Судя по этим письмам, Ланской при свидания с Фризенгофом в Вене неосторожно что-то сказал о желании Натальи Николаевны ускорить свадьбу. Реакция на это Фризенгофа вполне понятна, и вмешательство Ланских, несомненно, было бестактным. Однако его чувства вызывают некоторое удивление: слишком скоро, нам кажется, после смерти жены он увлекся Александриной. Но что любовь его была чувством искренним и глубоким, подтверждают его письма к ней от 1852 года, когда она уже была с ним помолвлена.

В начале 1852 года Фризенгоф вновь в Петербурге, живет у овдовевшего к тому времени Ксавье де Местра.
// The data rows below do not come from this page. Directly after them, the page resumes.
(* ===== verification/SkipList.v ===== *)
(** * The skip list

    src/db/skiplist.h.  Nodes live in an arena and are never freed, so the
    heap is the list of the nodes in allocation order and a [Node*] is an index
    into it; the head is node [0].  A node of height [h] has [h] next pointers.
    Reading or writing a pointer a node does not have is a fault ([None]), and
    so is running out of rounds; the theorems show that neither happens.

    The abstract value of a list is the sequence of its keys in order.  The
    invariant says that at every level the chain of pointers from the head
    visits exactly the nodes of that height, in that order. *)

From stdpp Require Import sets sorting.
From S2P Require Import Prelude Slice Random Iterator.

Definition kMaxHeight : nat := 12.

(** [struct Node] and its pointers; [None] in [next_] is [nullptr]. *)
Record Node (K : Type) := mkNode { key : K; next_ : list (option nat) }.
Arguments mkNode {K} _ _.
Arguments key {K} _.
Arguments next_ {K} _.

(** [class SkipList]: the arena's nodes, [max_height_] and [rnd_]. *)
Record SkipList (K : Type) := mkSkipList {
  nodes : list (Node K); max_height_ : nat; rnd_ : Z }.
Arguments mkSkipList {K} _ _ _.
Arguments nodes {K} _.
Arguments max_height_ {K} _.
Arguments rnd_ {K} _.

Section Operations.
Context {K : Type} (compare_ : K -> K -> comparison).

(** [Node::Next(n)] *)
Definition Node_Next (m : list (Node K)) (x : nat) (n : nat) : option (option nat) :=
  nd ← m !! x; next_ nd !! n.

(** [Node::SetNext(n, x)] *)
Definition SetNext (m : list (Node K)) (a n : nat) (x : option nat) : option (list (Node K)) :=
  nd ← m !! a;
  _ ← next_ nd !! n;
  Some (<[a := mkNode (key nd) (<[n := x]> (next_ nd))]> m).

(** [NewNode(key, height)]: the node goes to the end of the arena.  Its
    pointers are not initialised by the code; they are null here. *)
Definition NewNode (m : list (Node K)) (k : K) (height : nat) : list (Node K) * nat :=
  (m ++ [mkNode k (replicate height None)], length m).

(** [SkipList::SkipList]; the head's key (a null pointer) is never looked at. *)
Definition SkipList_new (null : K) : SkipList K :=
  mkSkipList (fst (NewNode [] null kMaxHeight)) 1 (Random_new 3735928559).

(** [RandomHeight]: the [while] runs at most [kMaxHeight - 1] times. *)
Fixpoint RandomHeight_loop (fuel : nat) (rnd : Z) (height : nat) : Z * nat :=
  match fuel with
  | O => (rnd, height)
  | S fuel' =>
      if (height <? kMaxHeight)%nat then
        let '(rnd, one) := OneIn rnd 4 in
        if one then RandomHeight_loop fuel' rnd (S height) else (rnd, height)
      else (rnd, height)
  end.

Definition RandomHeight (rnd : Z) : Z * nat := RandomHeight_loop kMaxHeight rnd 1.

(** [KeyIsAfterNode] *)
Definition KeyIsAfterNode (m : list (Node K)) (k : K) (n : option nat) : option bool :=
  match n with
  | None => Some false
  | Some a => nd ← m !! a; Some (match compare_ k (key nd) with Gt => true | _ => false end)
  end.

(** The [while (true)] loop of [FindGreaterOrEqual]; [prev] is the array
    [Node* prev[kMaxHeight]], uninitialised entries being [None]. *)
Fixpoint FindGE_loop (fuel : nat) (m : list (Node K)) (k : K) (x level : nat)
    (prev : list (option nat)) : option (option nat * list (option nat)) :=
  match fuel with
  | O => None
  | S fuel' =>
      next ← Node_Next m x level;
      after ← KeyIsAfterNode m k next;
      match after, next with
      | true, Some y => FindGE_loop fuel' m k y level prev
      | _, _ =>
          let prev := <[level := Some x]> prev in
          match level with
          | O => Some (next, prev)
          | S level' => FindGE_loop fuel' m k x level' prev
          end
      end
  end.

Definition loop_fuel (l : SkipList K) : nat := (length (nodes l) + max_height_ l)%nat.

(** [FindGreaterOrEqual(key, prev)]: the node ([None] for [nullptr]) and [prev]. *)
Definition FindGreaterOrEqual (l : SkipList K) (k : K)
    : option (option nat * list (option nat)) :=
  FindGE_loop (loop_fuel l) (nodes l) k 0 (max_height_ l - 1) (replicate kMaxHeight None).

(** [FindLessThan(key)] *)
Fixpoint FindLT_loop (fuel : nat) (m : list (Node K)) (k : K) (x level : nat) : option nat :=
  match fuel with
  | O => None
  | S fuel' =>
      next ← Node_Next m x level;
      stop ← match next with
             | None => Some true
             | Some y =>
                 nd ← m !! y;
                 Some (match compare_ (key nd) k with Lt => false | _ => true end)
             end;
      match stop, next with
      | false, Some y => FindLT_loop fuel' m k y level
      | _, _ =>
          match level with
          | O => Some x
          | S level' => FindLT_loop fuel' m k x level'
          end
      end
  end.

Definition FindLessThan (l : SkipList K) (k : K) : option nat :=
  FindLT_loop (loop_fuel l) (nodes l) k 0 (max_height_ l - 1).

(** [FindLast()] *)
Fixpoint FindLast_loop (fuel : nat) (m : list (Node K)) (x level : nat) : option nat :=
  match fuel with
  | O => None
  | S fuel' =>
      next ← Node_Next m x level;
      match next with
      | None =>
          match level with
          | O => Some x
          | S level' => FindLast_loop fuel' m x level'
          end
      | Some y => FindLast_loop fuel' m y level
      end
  end.

Definition FindLast (l : SkipList K) : option nat :=
  FindLast_loop (loop_fuel l) (nodes l) 0 (max_height_ l - 1).

(** The linking loop of [Insert], from level [i] up. *)
Fixpoint link_loop (n : nat) (m : list (Node K)) (x i : nat) (prev : list (option nat))
    : option (list (Node K)) :=
  match n with
  | O => Some m
  | S n' =>
      p ← mjoin (prev !! i);
      next ← Node_Next m p i;
      m ← SetNext m x i next;
      m ← SetNext m p i (Some x);
      link_loop n' m x (S i) prev
  end.

(** [Insert(key)] *)
Definition Insert (l : SkipList K) (k : K) : option (SkipList K) :=
  '(_, prev) ← FindGreaterOrEqual l k;
  let '(rnd, height) := RandomHeight (rnd_ l) in
  let mh := max_height_ l in
  let prev :=
    if (mh <? height)%nat
    then take mh prev ++ replicate (height - mh) (Some 0%nat) ++ drop height prev
    else prev in
  let mh := if (mh <? height)%nat then height else mh in
  let '(m, x) := NewNode (nodes l) k height in
  m ← link_loop height m x 0 prev;
  Some (mkSkipList m mh rnd).

(** [Contains(key)] *)
Definition Contains (l : SkipList K) (k : K) : option bool :=
  '(x, _) ← FindGreaterOrEqual l k;
  match x with
  | None => Some false
  | Some a => nd ← nodes l !! a; Some (match compare_ k (key nd) with Eq => true | _ => false end)
  end.

(** [SkipList::Iterator]: [node_] is its state. *)
Definition Iter_key (l : SkipList K) (node : option nat) : option K :=
  a ← node; nd ← nodes l !! a; Some (key nd).

Definition Iter_Next (l : SkipList K) (node : option nat) : option (option nat) :=
  a ← node; Node_Next (nodes l) a 0.

(** The head stands for "no node". *)
Definition not_head (x : nat) : option nat :=
  match x with O => None | S _ => Some x end.

Definition Iter_Prev (l : SkipList K) (node : option nat) : option (option nat) :=
  k ← Iter_key l node; x ← FindLessThan l k; Some (not_head x).

Definition Iter_Seek (l : SkipList K) (target : K) : option (option nat) :=
  '(x, _) ← FindGreaterOrEqual l target; Some x.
Видимо, он повредил ногу и в течение некоторого времени не мог ходить, поэтому из дома Ланских к дому Местра и обратно курсирует все тот же преданный слуга Фридрих, который сопровождал Наталью Николаевну в заграничном путешествии. Жених и невеста переписываются. Письма Фризенгофа дошли до наших дней. Это по большей части коротенькие записки (без дат, иногда с указанием дня недели и часа отправления), сообщающие о состоянии его здоровья, о том, как прошел день, а главное, пламенные уверения в его любви к ней. Сохранились и три конверта с шутливо-ласковыми адресами: «Мадемуазель Александрине Гончаровой, самой лучшей из невест». «Густаву принадлежащей Александрине, иначе говоря Гончаровой, дочери Николая». «Любимейшей из невест». Приведем несколько выдержек из этих писем, характеризующих его чувства к ней.

«Я тебя люблю как всегда, а больше или меньше – было бы невозможно».
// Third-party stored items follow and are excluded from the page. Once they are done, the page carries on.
Lemma idle_block_skip h i i' :
  (i <= i' <= n)%nat -> past h i -> vis_ge h i -> idle_block h i i' ->
  view_from h (drop i es) = view_from h (drop i' es) /\ past h i' /\ vis_ge h i'.
Proof.
  intros Hi Hp Hv Hb. split; [|split].
  - replace (drop i es) with (take (i' - i) (drop i es) ++ drop i' es).
    2:{ rewrite <- (take_drop (i' - i) (drop i es)) at 2. rewrite drop_drop. do 2 f_equal. lia. }
    assert (forall x, x ∈ take (i' - i) (drop i es) -> exists j, (i <= j < i')%nat /\ es !! j = Some x) as Hx.
    { intros x (j & Hj)%list_elem_of_lookup. apply lookup_take_Some in Hj as [Hj Hlt]. rewrite lookup_drop in Hj.
      exists (i + j)%nat. split; [lia|done]. }
    destruct h as [u|].
    + apply view_skip_hidden; [done|]. apply list.Forall_forall. intros x (j & Hj & Ej)%Hx Hs'.
      specialize (Hb j x Hj Ej Hs'). cbn in Hb. specialize (Hv j x ltac:(lia) Ej Hs').
      apply (cmp_le_ge ucompare) in Hv. destruct (ucompare (e_key x) u); congruence.
    + apply view_skip_invisible. apply list.Forall_forall. intros x (j & Hj & Ej)%Hx. unfold View.invisible.
      destruct (decide (e_seq x <= s)) as [Hs'|]; [|lia]. by destruct (Hb j x Hj Ej Hs').
  - intros j x Hj Hx Hxs. destruct (decide (j < i)%nat) as [Hlt|Hge].
    + specialize (Hp j x Hlt Hx Hxs). destruct h; [done|]. intros k y Hk. apply Hp. lia.
    + specialize (Hb j x ltac:(lia) Hx Hxs). by destruct h.
  - destruct h as [u|]; [|done]. intros j y Hj. apply Hv. lia.
Qed.

(** The entries a seek passes over are of the current user key, and hidden or
    too new. *)
Lemma next_seek_spec st l i e :
  ipos (iter_ I st) i -> es !! i = Some e -> (max_skip <> 0 -> ucompare (e_key e) (counted_key l) = Eq) ->
  (e_seq e <= s -> exists u, hide_of st l = Some u /\ ucompare (e_key e) u <> Gt) ->
  let '(l', target) := next_seek st l (mkParsed (e_key e) (e_seq e) (e_type e)) in
  skipping l' = skipping l /\
  match target with
  | None => True
  | Some t => okt t /\ (i < seek_pos icompare t keys)%nat /\ idle_block (hide_of st l) (S i) (seek_pos icompare t keys)
  end.
Proof.
  intros Hi He Hc Hh. unfold DbIter.next_seek. destruct (max_skip =? 0) eqn:Em; boolprop; [done|]. specialize (Hc Em).
  cbn [user_key]. set (sk := if _ <? _ then _ else _).
  destruct ((sk >=? max_skip) && _) eqn:E1; [|done].
  set (cur := skipping l && ucmp_le ucmp (e_key e) (saved_key_ I st)).
  set (t := AppendInternalKey [] _). destruct (ipos_entry _ _ _ Hi He) as [-> _].
  destruct (icompare (entry_ikey e) t) eqn:Et; [by destruct cur|split; [by destruct cur|]|by destruct cur].
  assert (i < seek_pos icompare t keys)%nat as Hlt.
  { destruct (decide (i < seek_pos icompare t keys)%nat) as [|Hge]; [done|].
    by destruct (seek_after t i e ltac:(lia) He). }
  split; [apply Hokt; by eapply stored_at|]. split; [done|]. intros j x Hj Hx Hxs.
  pose proof (seek_before t j x ltac:(lia) Hx) as Hxt. pose proof (key_at i j e x He Hx ltac:(lia)) as Hex.
  assert (ExtractUserKey t = counted_key l) as Eu by apply ExtractUserKey_InternalKey.
  pose proof (icmp_lt_user ucmp _ _ Hxt) as Hxc. rewrite Eu, ExtractUserKey_entry in Hxc.
  assert (ucompare (e_key x) (e_key e) <> Gt) as Hxe.
  { rewrite <- (cmp_eq_r ucompare _ _ _ (cmp_eq_sym ucompare _ _ Hc)). done. }
  destruct cur eqn:Ec.
  - unfold cur in Ec. apply andb_true_iff in Ec as [Ec1 Ec2]. unfold hide_of. rewrite Ec1. unfold ucmp_le in Ec2.
    intros Hgt. apply (cmp_lt_gt ucompare) in Hgt.
    assert (ucompare (saved_key_ I st) (e_key e) = Lt) as H3 by by eapply (cmp_lt_le_trans ucompare).
    apply (cmp_lt_gt ucompare) in H3. by rewrite H3 in Ec2.
  - exfalso. unfold t in Hxt. change (AppendInternalKey [] (mkParsed (counted_key l) s kValueTypeForSeek)) with (seek_key (counted_key l) s) in Hxt.
    assert (ucompare (e_key x) (counted_key l) = Eq) as Exc.
    { apply (cmp_le_ge ucompare) in Hex. rewrite (cmp_eq_r ucompare _ _ _ Hc) in Hex. by destruct (ucompare (e_key x) (counted_key l)). }
    apply (seek_key_le ucmp (counted_key l) s x Hs) in Hxs; [done|apply (entry_at_ok j x Hx)|done].
Qed.

Lemma find_next_spec fuel : forall st l i,
  good st -> ipos (iter_ I st) i -> (i < n)%nat -> (n - i < fuel)%nat -> past (hide_of st l) i -> vis_ge (hide_of st l) i ->
  exists st', find_next I ucmp s max_skip fuel st l = Some st' /\ good st' /\ direction_ I st' = direction_ I st /\
    next_post st' (view_from (hide_of st l) (drop i es)).
Proof.
  induction fuel as [|fuel IH]; intros st l i Hg Hi Hin Hf Hp Hv; [lia|]. cbn [find_next].
  destruct (lookup_lt_is_Some_2 es i Hin) as [e He].
  destruct (ParseKey_spec st i e Hg Hi He) as (sp & -> & Hsp). cbn [mbind option_bind user_key].
  set (st0 := with_sampling I st sp). set (l0 := count_key l (e_key e)).
  destruct (count_key_spec l (e_key e)) as [Esk Hcount]. fold l0 in Esk, Hcount.
  assert (hide_of st0 l0 = hide_of st l) as Eh by (unfold hide_of; by rewrite Esk).
  pose proof (next_switch_spec st0 l0 i e He ltac:(by rewrite Eh) ltac:(by rewrite Eh)) as Hsw.
  destruct (next_switch st0 l0 _) as [[st1 l1] found]. destruct Hsw as (Eit & Hg1 & Ed & Eck & Hsw).
  assert (good st0) as Hg0 by (split; [apply Hg|done]). specialize (Hg1 Hg0).
  assert (ipos (iter_ I st1) i) as Hi1 by (rewrite Eit; exact Hi).
  destruct found.
  { destruct Hsw as (-> & Hvis & Hty & Eview & Hbef). destruct (next_seek st0 l1 _) as [l2 t].
    eexists. split; [done|]. split; [exact Hg0|]. split; [done|]. rewrite <- Eh, Eview. split; [done|].
    exists i, e. by split. }
  destruct Hsw as (Eview & Hp1 & Hv1 & Hhid). rewrite <- Eh, Eview.
  pose proof (next_seek_spec st1 l1 i e Hi1 He ltac:(by rewrite Eck) Hhid) as Hsk.
  destruct (next_seek st1 l1 _) as [l2 target]. destruct Hsk as [Esk2 Htgt].
  assert (exists it i', (match target with Some t => it_Seek I (iter_ I st1) t | None => it_Next I (iter_ I st1) end) = Some it /\
    ipos it i' /\ (i < i' <= n)%nat /\ view_from (hide_of st1 l1) (drop (S i) es) = view_from (hide_of st1 l1) (drop i' es) /\
    past (hide_of st1 l1) i' /\ vis_ge (hide_of st1 l1) i') as (it & i' & -> & Hit & Hi' & Ev & Hp2 & Hv2).
  { destruct target as [t|].
    - destruct Htgt as (Ht & Hlt & Hidle). destruct (ipos_seek (iter_ I st1) i t Hi1 Ht) as (it & E & Hit).
      exists it, (seek_pos icompare t keys). pose proof (seek_bound t). split; [done|]. split; [done|]. split; [lia|].
      apply idle_block_skip; [lia|done|done|done].
    - destruct (ipos_next (iter_ I st1) i Hi1 Hin) as (it & E & Hit). exists it, (S i). split; [done|]. split; [done|].
      split; [lia|done]. }
  cbn [mbind option_bind]. rewrite Ev, (ipos_valid _ _ Hit). set (st2 := with_iter I st1 it).
  assert (good st2) as Hg2 by (split; apply Hg1).
  assert (hide_of st2 l2 = hide_of st1 l1) as Eh2 by (unfold hide_of; by rewrite Esk2).
  destruct (i' <? n)%nat eqn:En; boolprop.
  - destruct (IH st2 l2 i') as (st' & E & Hg' & Ed' & Hpost); try done; [lia|by rewrite Eh2|by rewrite Eh2|].
    exists st'. split; [done|]. split; [done|]. split; [by rewrite Ed'|]. by rewrite <- Eh2.
  - eexists. split; [done|]. split; [exact Hg2|]. split; [done|]. rewrite drop_ge by lia. split; [done|]. by exists i'.
Qed.
(** *** Backward *)

(** The user key changes at position [b]. *)
Definition cut b : Prop :=
  forall i j x y, (i < b)%nat -> (b <= j)%nat -> es !! i = Some x -> es !! j = Some y -> ucompare (e_key x) (e_key y) = Lt.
«Я тебя обожаю и жду с нетерпением».

«Правда ли, дорогая подруга моего сердца, что ты меня любишь как и раньше? Я был бы счастливейшим из мужчин, если бы был совершенно в этом уверен».
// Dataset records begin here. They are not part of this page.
Lemma two_level_cursor : Cursor cmp (TwoLevel II DI block_function_ fuel) K two_pos.
Proof.
  split.
  - apply two_pos_bound.
  - apply two_pos_valid.
  - intros t p kv H Hkv. pose proof (lookup_lt_Some _ _ _ Hkv) as Hp.
    destruct (two_pos_data t p H Hp) as (j & q & d & sep & Hb & -> & Ed & Hj & Hd & Hq & C).
    rewrite (K_lookup j _ _ _ Hj Hq) in Hkv. cbn. unfold TwoLevel_key, TwoLevel_value. rewrite Ed.
    by eapply cur_entry.
  - intros t p H. destruct (two_pos_data_ok t p H) as [Hok [j Hi]]. cbn. unfold TwoLevel_status.
    rewrite (cur_status _ _ Hi). cbn. destruct (data_iter_ t) as [d|] eqn:Ed; [|apply Hok].
    destruct (data_cursor t d Hok Ed) as (q & C & Hq). rewrite (cur_status d q Hq). apply Hok.
  - intros t p H. destruct (two_pos_data_ok t p H) as [Hok [j Hi]]. cbn. unfold TwoLevel_SeekToFirst.
    destruct (cur_first _ _ Hi) as (i' & -> & Hi'). cbn [mbind option_bind].
    destruct (open_and_move (with_index II DI t i') 0 (it_SeekToFirst DI) (fun _ => 0%nat))
      as (t' & -> & Ht'); [by apply with_index_ok|done|intros h d q C Hq; by eapply cur_first|].
    cbn [mbind option_bind]. destruct (SkipForward_pos fuel t' _ _ Ht') as (t2 & -> & H2); [lia|].
    exists t2. split; [done|]. by destruct (idx !! 0%nat) as [[? ?]|].
  - intros t p H. destruct (two_pos_data_ok t p H) as [Hok [j Hi]]. cbn. unfold TwoLevel_SeekToLast.
    destruct (cur_last _ _ Hi) as (i' & -> & Hi'). cbn [mbind option_bind].
    destruct (open_and_move (with_index II DI t i') (length idx - 1) (it_SeekToLast DI)
      (fun h => length (contents h) - 1)%nat) as (t' & -> & Ht');
      [by apply with_index_ok|done|intros h d q C Hq; by eapply cur_last|].
    cbn [mbind option_bind].
    destruct (SkipBackward_pos fuel t' _ _ Ht') as (t2 & -> & H2); [lia|case_decide; lia|].
    exists t2. split; [done|]. revert H2. rewrite (block_Valid t' _ _ Ht').
    destruct Ht' as (_ & _ & Hd'). destruct (data_iter_ t') as [d|].
    + destruct Hd' as (sep & Hx & _). rewrite Hx. pose proof (lookup_lt_Some _ _ _ Hx) as Hlt.
      rewrite decide_True by done. set (len := length (contents (data_block_handle_ t'))).
      assert (length K = offset (length idx - 1) + len)%nat as HK.
      { rewrite <- (offset_end (length idx)) by lia.
        replace (length idx) with (S (length idx - 1)) at 1 by lia. by rewrite (offset_S _ _ _ Hx). }
      destruct (len - 1 <? len)%nat eqn:El; [apply Nat.ltb_lt in El|apply Nat.ltb_ge in El].
      * by replace (length K - 1)%nat with (offset (length idx - 1) + (len - 1))%nat by lia.
      * unfold before. replace (offset (length idx - 1)) with (length K) by lia.
        destruct (length K) as [|m]; [done|]. by replace (S m - 1)%nat with m by lia.
    + destruct Hd' as [Hj _]. rewrite decide_False by lia.
      assert (length K = 0%nat) as ->; [|done]. unfold K.
      destruct idx; [done|cbn in Hj; lia].
  - intros t p x H. destruct (two_pos_data_ok t p H) as [Hok [j Hi]]. cbn. unfold TwoLevel_Seek.
    destruct (cur_seek _ _ x Hi) as (i' & -> & Hi'). cbn [mbind option_bind].
    destruct (open_and_move (with_index II DI t i') _ (fun d => it_Seek DI d x)
      (fun h => seek_pos cmp x (map fst (contents h))) (with_index_ok _ _ Hok) Hi')
      as (t' & -> & Ht'); [intros h d q C Hq; by eapply cur_seek|].
    cbn [mbind option_bind]. destruct (SkipForward_pos fuel t' _ _ Ht') as (t2 & -> & H2); [lia|].
    exists t2. split; [done|]. by rewrite seek_K.
  - apply two_pos_Next.
  - apply two_pos_Prev.
Qed.

Lemma NewTwoLevelIterator_pos i :
  ipos i (length idx) -> two_pos (NewTwoLevelIterator i) (length K).
Proof.
  intros Hi. exists (length idx), 0%nat. split; [split; [done|split; [done|by cbn]]|].
  split; [by rewrite offset_end, Nat.add_0_r|by left].
Qed.
End Correct.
«Я тебя обожаю, я тебя люблю так, как не могу выразить словами, и больше, чем ты меня, хотя ты меня и очень любишь, но невозможно любить меня так, как я тебя люблю».

«Как ты себя чувствуешь, ангел моего сердца, солнце души моей».

Только одна записка имеет дату, она здесь очень важна для Фризенгофа:

«18/6 марта. Через месяц, моя Александрина, будет 18/6 апреля, твое сердце радуется». Нет сомнения, что он говорит об уже назначенном дне свадьбы.

Свадьба состоялась, очевидно, в назначенный срок, и молодые уехали из России, по-видимому, сначала в Вену, а потом в Бродзяны, поместье Фризенгофа в Венгрии, где они и прожили большую часть своей жизни. Это, судя по письмам, было очень счастливое супружество. Наталья Николаевна верно предчувствовала, что любовь и материнство изменят характер сестры. И кто бы мог предполагать, что мятущаяся душа Александрины найдет покой и счастье не в пышном, шумном Петербурге, а в глухом уголке, в замке Бродзяны...

БРОДЗЯНЫ

В горах, в долине реки Нитры, среди большого парка стоял старинный замок Бродзяны, принадлежавший венгерским аристократам Brogyanyi. Это большое поместье купил Густав Фризенгоф еще при жизни первой жены Натальи Ивановны, привел в порядок запущенные дом и парк. В Бродзянах в 1938 году побывал у потомков Фризенгофов Н. А. Раевский, рассказавший об этой интереснейшей поездке в статье «В замке А. Н. Фризенгоф-Гончаровой» и в книге .«Портреты заговорили». Воспользуемся его описанием замка и парка.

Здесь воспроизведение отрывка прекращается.